When Bobby Mottola, owner and president of Pizzeria Gusto, a popular River Heights eatery, was offered a chance to get in on the action when the project was in its infancy, he couldn’t sign off fast enough when he heard the families backing it were named Richardson, Thomson and Chipman. So, he was invited to go on market research trips to Los Angeles, New York, Vancouver, Toronto and Montreal to see how food halls were operating in some of North America’s biggest markets.

“We took the best of the best. We shrunk it down in some cases and expanded some others,” he said.

The fact that the food hall was going to feature nothing but local food and drink was a crucial element for Mottola, who often serves as the chief of first impressions by greeting customers at the top of the escalator with a handshake, a hug or a kiss on the cheek. Or sometimes all three.

“We need reasons for people to come downtown specifically. If you’ve got a Boston Pizza in your neighbourhood, are you going to come downtown when there isn’t an event?” he said.

“If you threw in a Starbucks, all of a sudden, it ceases to be a destination because (the offering) is diluted a little bit.”

Ludlow said the food hall, which is located on the second floor of 242 Hargrave Street, a.k.a. Scotiabank Tower, the city’s newest office building, is part of a bigger strategy that includes the Winnipeg Jets, conventions, office space, residential buildings and a grocery store. The 17-storey tower became the first of what will ultimately be five towers at True North Square when it welcomed its first tenant more than 18 months ago.

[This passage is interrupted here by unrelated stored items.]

(* ===== verification/Toy.v ===== *)
(** Concrete instances of the interfaces, used to run the model.

    They satisfy the laws and nothing more: the hash is a checksum, the
    cipher appends a keyed checksum, the generator counts.  The hexadecimal
    codec is the real one. *)

From S2P Require Import Prelude Bytes Interfaces.

Section Hex.

Definition nib (n : Z) : byte := if n <? 10 then as_u8 (48 + n) else as_u8 (87 + n).

Definition unnib (c : byte) : option Z :=
  if is_digit c then Some (u8 c - 48)
  else if (97 <=? u8 c) && (u8 c <=? 102) then Some (u8 c - 87)
  else if (65 <=? u8 c) && (u8 c <=? 70) then Some (u8 c - 55)
  else None.

Fixpoint toy_hex_encode (x : bytes) : bytes :=
  match x with
  | [] => []
  | c :: x => nib (u8 c / 16) :: nib (u8 c mod 16) :: toy_hex_encode x
  end.

Fixpoint toy_hex_decode (s : bytes) : option bytes :=
  match s with
  | [] => Some []
  | [_] => None
  | h :: l :: s =>
      match unnib h, unnib l, toy_hex_decode s with
      | Some a, Some c, Some x => Some (as_u8 (a * 16 + c) :: x)
      | _, _, _ => None
      end
  end.
End Hex.

#[export] Instance toy_hex : HexOps := {|
  hex_encode := toy_hex_encode;
  hex_decode := toy_hex_decode;
  lower_hex := toy_hex_encode;
|}.

(** All 256 bytes, to decide a property of a byte by evaluation. *)
Definition all_bytes : list byte := map (fun n => as_u8 (Z.of_nat n)) (seq 0 256).

Lemma all_bytes_complete c : c ∈ all_bytes.
Proof.
  unfold all_bytes. apply list_elem_of_fmap. exists (Z.to_nat (u8 c)).
  pose proof (u8_range c). split; [by rewrite Z2Nat.id, as_u8_u8 by lia|].
  apply elem_of_seq. lia.
Qed.

Lemma byte_forall (P : byte -> bool) :
  forallb P all_bytes = true -> forall c, P c = true.
Proof.
  intros HP c. rewrite forallb_forall in HP. apply HP, list_elem_of_In, all_bytes_complete.
Qed.

Lemma nib_pair_decode c :
  unnib (nib (u8 c / 16)) = Some (u8 c / 16) /\
  unnib (nib (u8 c mod 16)) = Some (u8 c mod 16).
Proof.
  pose proof (byte_forall (fun c =>
    bool_decide (unnib (nib (u8 c / 16)) = Some (u8 c / 16)) &&
    bool_decide (unnib (nib (u8 c mod 16)) = Some (u8 c mod 16))) eq_refl c) as E.
  simpl in E. apply andb_true_iff in E as [E1 E2].
  by apply bool_decide_eq_true in E1, E2.
Qed.

Lemma nib_lower_hex c :
  is_lower_hex (nib (u8 c / 16)) = true /\ is_lower_hex (nib (u8 c mod 16)) = true.
Proof.
  pose proof (byte_forall (fun c =>
    is_lower_hex (nib (u8 c / 16)) && is_lower_hex (nib (u8 c mod 16))) eq_refl c) as E.
  by apply andb_true_iff in E.
Qed.

Lemma unnib_lower c n :
  unnib c = Some n -> 0 <= n < 16 /\ nib n = to_ascii_lowercase_byte c.
Proof.
  pose proof (byte_forall (fun c => match unnib c with
    | Some n => (0 <=? n) && (n <? 16) && bool_decide (nib n = to_ascii_lowercase_byte c)
    | None => true end) eq_refl c) as E.
  simpl in E. intros Hn. rewrite Hn in E.
  apply andb_true_iff in E as [E E3]. apply andb_true_iff in E as [E1 E2]. zbool.
  apply bool_decide_eq_true in E3. done.
Qed.

Lemma toy_hex_decode_encode x : toy_hex_decode (toy_hex_encode x) = Some x.
Proof.
  induction x as [|c x IH]; [done|]. cbn [toy_hex_encode toy_hex_decode].
  destruct (nib_pair_decode c) as [-> ->]. rewrite IH.
  replace (u8 c / 16 * 16 + u8 c mod 16) with (u8 c)
    by (pose proof (Z.div_mod (u8 c) 16); lia).
  by rewrite as_u8_u8.
Qed.

Lemma toy_hex_decode_lower n s x :
  (length s <= n)%nat -> toy_hex_decode s = Some x -> toy_hex_encode x = to_ascii_lowercase s.
Proof.
  revert s x; induction n as [|n IH]; intros [|h [|l s]] x Hn E; simpl in *; simplify_eq/=; try lia; try done.
  destruct (unnib h) as [a|] eqn:Ha; [|done]. destruct (unnib l) as [c|] eqn:Hc; [|done].
  destruct (toy_hex_decode s) as [y|] eqn:Hy; [|done]. injection E as <-.
  apply unnib_lower in Ha as [Ra <-], Hc as [Rc <-].
  cbn [toy_hex_encode]. rewrite u8_as_u8 by lia.
  replace ((a * 16 + c) / 16) with a by (rewrite Z.div_add_l by lia; rewrite Z.div_small by lia; lia).
  replace ((a * 16 + c) mod 16) with c
    by (rewrite Z.add_comm, Z.mod_add by lia; rewrite Z.mod_small; lia).
  rewrite (IH s y) by (done || lia). done.
Qed.

#[export] Instance toy_hex_laws : HexLaws.
Proof.
  split; simpl.
  - apply toy_hex_decode_encode.
  - intros s x. by apply (toy_hex_decode_lower (length s)).
  - intros x. induction x; simpl; lia.
  - intros x. induction x as [|c x IH]; simpl; constructor;
      [apply nib_lower_hex | constructor; [apply nib_lower_hex | done]].
  - done.
Qed.

(** A 32-byte checksum. *)
Definition checksum (m : bytes) : bytes :=
  to_le_bytes 32 (foldl (fun acc c => (acc * 257 + u8 c + 1) mod 2 ^ 61) 7 m).

#[export] Instance toy_hash : HashOps := {|
  sha256 := checksum;
  hmac_sha256 k m := checksum (k ++ NUL :: m);
  blake3_keyed k m := checksum (m ++ NUL :: k);
  hkdf_sha256 salt ikm info n :=
    if Z.of_nat n <=? 8160
    then Some (take n (checksum (info ++ NUL :: ikm) ++ replicate n NUL)) else None;
|}.

#[export] Instance toy_hash_laws : HashLaws.
Proof.
  split; intros; try apply length_to_le_bytes.
  unfold hkdf_sha256; cbn [toy_hash].
  replace (Z.of_nat n <=? 8160) with true by (symmetry; by apply Z.leb_le).
  eexists; split; [done|].
  rewrite length_take, length_app, length_replicate. lia.
Qed.

#[export] Instance toy_argon2 : Argon2Ops := {|
  argon2id m t p n pass salt :=
    if (length salt <? 8)%nat then None
    else Some (take n (checksum (pass ++ NUL :: salt) ++ replicate n NUL));
|}.

#[export] Instance toy_argon2_laws : Argon2Laws.
Proof.
  split; cbn [argon2id toy_argon2]; intros m t p n pass salt out. destruct (length salt <? 8)%nat; [done|].
  intros <-%Some_inj. rewrite length_take, length_app, length_replicate. lia.
Qed.

(** A counting generator; [shuffle] reverses. *)
#[export] Instance toy_rng : RngOps Z := {|
  fill_bytes n r := (replicate n (as_u8 (r mod 256)), r + 1);
  shuffle A l r := (rev l, r + 1);
|}.

#[export] Instance toy_rng_laws : RngLaws Z.
Proof.
  split; intros; simpl; [apply length_replicate|].
  rewrite <- Permutation_rev. done.
Qed.

(** Ciphertext is the plaintext and the first half of a checksum. *)
Definition toy_tag (alg : aead_alg) (k n a p : bytes) : bytes :=
  take 16 (checksum (k ++ n ++ p ++ a ++ match alg with XChaCha20Poly1305 => [NUL] | _ => [] end)).

#[export] Instance toy_aead : AeadOps := {|
  aead_encrypt alg k n a p :=
    if Zlen p <=? aead_max alg then Some (p ++ toy_tag alg k n a p) else None;
  aead_decrypt alg k n a c :=
    let p := take (length c - 16) c in
    if (16 <=? Zlen c) && (Zlen p <=? aead_max alg)
       && bool_decide (drop (length c - 16) c = toy_tag alg k n a p)
    then Some p else None;
|}.

Lemma toy_tag_length alg k n a p : length (toy_tag alg k n a p) = 16%nat.
Proof.
  unfold toy_tag, checksum.
  rewrite length_take, length_to_le_bytes. done.
Qed.

#[export] Instance toy_aead_laws : AeadLaws.
Proof.
  split; simpl; intros alg k n a.
  - intros p c. destruct (Zlen p <=? _) eqn:Hp; [|done]. intros [= <-].
    rewrite length_app, toy_tag_length, Nat.add_sub, take_app_length, drop_app_length, Hp.
    rewrite bool_decide_true by done.
    replace (16 <=? _) with true by (symmetry; apply Z.leb_le; lia). done.
  - intros c p. destruct (16 <=? Zlen c) eqn:H1; [|done]. cbn [andb].
    destruct (Zlen _ <=? _) eqn:H2; [|done]. cbn [andb].
    case_bool_decide as H3; [|done]. intros [= <-]. rewrite H2.
    f_equal. rewrite <- H3. apply take_drop.
  - intros p c. destruct (Zlen p <=? _) eqn:Hp; [|done]. intros [= <-].
    rewrite Zlen_app, toy_tag_length. done.
  - intros p Hp. apply Z.leb_le in Hp. rewrite Hp. eauto.
Qed.

(** Base64 stands in as hexadecimal. *)
#[export] Instance toy_base64 : Base64Ops := {|
  b64_encode := toy_hex_encode;
  b64_decode := toy_hex_decode;
|}.

#[export] Instance toy_base64_laws : Base64Laws.
Proof.
  split; [apply toy_hex_decode_encode | by intros [|? ?] |].
  intros x. refine (Forall_impl _ _ _ (hex_encode_chars x) _). intros c Hc.
  pose proof (byte_forall (fun c => negb (is_lower_hex c) || ((33 <=? u8 c) && (u8 c <? 127)))
    eq_refl c) as E. cbn beta in E. rewrite Hc in E. cbn [negb orb] in E. by zbool.
Qed.

(** Signatures are checksums keyed by the public key, which hides nothing. *)
Definition toy_public (sk : bytes) : bytes := checksum (NUL :: sk).

#[export] Instance toy_ed25519 : Ed25519Ops := {|
  ed_public := toy_public;
  ed_sign sk m := checksum (toy_public sk ++ m) ++ checksum m;
  ed_point pk := Zlen pk =? 32;
  ed_verify_strict pk m sig := bool_decide (sig = checksum (pk ++ m) ++ checksum m);
|}.

#[export] Instance toy_ed25519_laws : Ed25519Laws.
Proof.
  split; intros; [apply length_to_le_bytes | | | ].
  - cbn [ed_sign toy_ed25519]. unfold checksum. by rewrite length_app, !length_to_le_bytes.
  - cbn [ed_point ed_public toy_ed25519]. unfold toy_public, checksum.
    by rewrite length_to_le_bytes.
  - cbn [ed_sign ed_verify_strict ed_public toy_ed25519]. by rewrite bool_decide_true.
Qed.

(** Case mapping of ASCII only. *)
#[export] Instance toy_unicode : UnicodeOps := {|
  char_to_uppercase := map to_ascii_uppercase_byte;
  str_to_lowercase := to_ascii_lowercase;
  char_is_alphanumeric c := match c with [c] => is_ascii_alphanumeric c | _ => false end;
|}.

#[export] Instance toy_unicode_laws : UnicodeLaws.
Proof. by split. Qed.

(** A certificate is its own fingerprint, and has one key of each kind. *)
Definition toy_key (transport signing : bool) (c : bytes) : key_view :=
  {| kv_supported := true; kv_alive := true; kv_revoked := false;
     kv_for_transport := transport; kv_for_storage := transport; kv_for_signing := signing;
     kv_secret := Some (UnencryptedEcdh (checksum c)); kv_handle := c |}.

#[export] Instance toy_pgp : PgpOps bytes := {|
  cert_parse armor := match armor with [] => None | _ => Some armor end;
  cert_fingerprint c := map to_ascii_uppercase_byte (toy_hex_encode c);
  cert_keys c := [toy_key true false c; toy_key false true c];
  cert_public_armor c := match c with [] => None | _ => Some c end;
  key_sign_detached k data := Some (checksum (kv_handle k ++ NUL :: data));
  detached_layers c data sig :=
    Some [LayerSignatureGroup [bool_decide (sig = checksum (c ++ NUL :: data))]];
  pgp_encrypt _ data := Some data;
|}.

#[export] Instance toy_pgp_laws : PgpLaws bytes.
Proof.
  split. intros c armor Ha. exists armor. destruct c as [|x c]; [done|].
  injection Ha as <-. split; [done|]. intros k data sig Hk [= <-].
  cbn [detached_layers toy_pgp]. rewrite bool_decide_true; [done|].
  apply elem_of_cons in Hk as [->|Hk]; [done|]. apply elem_of_cons in Hk as [->|Hk]; [done|].
  by apply elem_of_nil in Hk.
Qed.

#[export] Instance toy_messages : PgpMessageOps := {|
  msg_pkesks _ := Some [[]];
  pkesk_open _ _ msg := Some ([LayerEncryption], msg);
|}.

#[export] Instance toy_message_laws : PgpMessageLaws bytes.
Proof.
  split. intros ks data msg [= <-]. exists [[]]. split; [done|]. split.
  - intros k k' _ _ _. exists []. split; [by left | by eexists].
  - by intros k p x [= <-].
Qed.

(** A codec for any countable type, one byte per bit of its code. *)
Fixpoint pos_bits (p : positive) : bytes :=
  match p with
  | xH => []
  | xO p => as_u8 0 :: pos_bits p
  | xI p => as_u8 1 :: pos_bits p
  end.
Fixpoint bits_pos (s : bytes) : positive :=
  match s with
  | [] => xH
  | c :: s => if u8 c =? 0 then xO (bits_pos s) else xI (bits_pos s)
  end.

Lemma bits_pos_bits p : bits_pos (pos_bits p) = p.
Proof. induction p as [p IH|p IH|]; cbn; by rewrite ?IH. Qed.

Definition countable_codec {A} `{Countable A} : Codec A := {|
  ser x := Some (pos_bits (encode x));
  de s := decode (bits_pos s);
|}.

#[export] Instance countable_codec_laws {A} `{Countable A} : @CodecLaws A countable_codec.
Proof.
  split; cbn.
  - intros x bs [= <-]. rewrite bits_pos_bits. apply decode_encode.
  - intros x. eauto.
Qed.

“The purpose of True North Square is to create a new district. It’s got a spectrum from grocery, a microbrewery and banking to living, hockey and entertainment,” he said. The entire complex is also in the Winnipeg transit mall and includes bike storage and washing.

“We have the full live, work and play concept in mixed use (buildings) on what used to be surface parking,” he said.

A grocery store has been the most talked-about missing piece of the downtown puzzle for many years but Mottola Grocery won’t be channeling its inner Real Canadian Superstore with its ground floor location. Instead, the 6,500-square-foot ground floor space, which is scheduled to open by the spring, will compliment the offering upstairs on the second floor.

“We get the best tomatoes, produce and proteins at our restaurants. We’re taking those ingredients and putting them in a retail environment. It allows us to sell them individually or to build suppers and lunches at different stages. If you came to Gusto and liked the scallops, we can walk you through how to put them together,” Mottola said.“The grocery store is a hybrid. You can’t walk in and find nine different kinds of paper towels.”

The food hall is going to have a significantly bigger built-in market in a few years when three more towers — a Sutton Place hotel, a Sutton Place condo building and the 21-storey home to Wawanesa Insurance — rise up out of the ground to become part of the True North Square
family. The second tower, a 24-storey apartment and
commercial building, opened last year.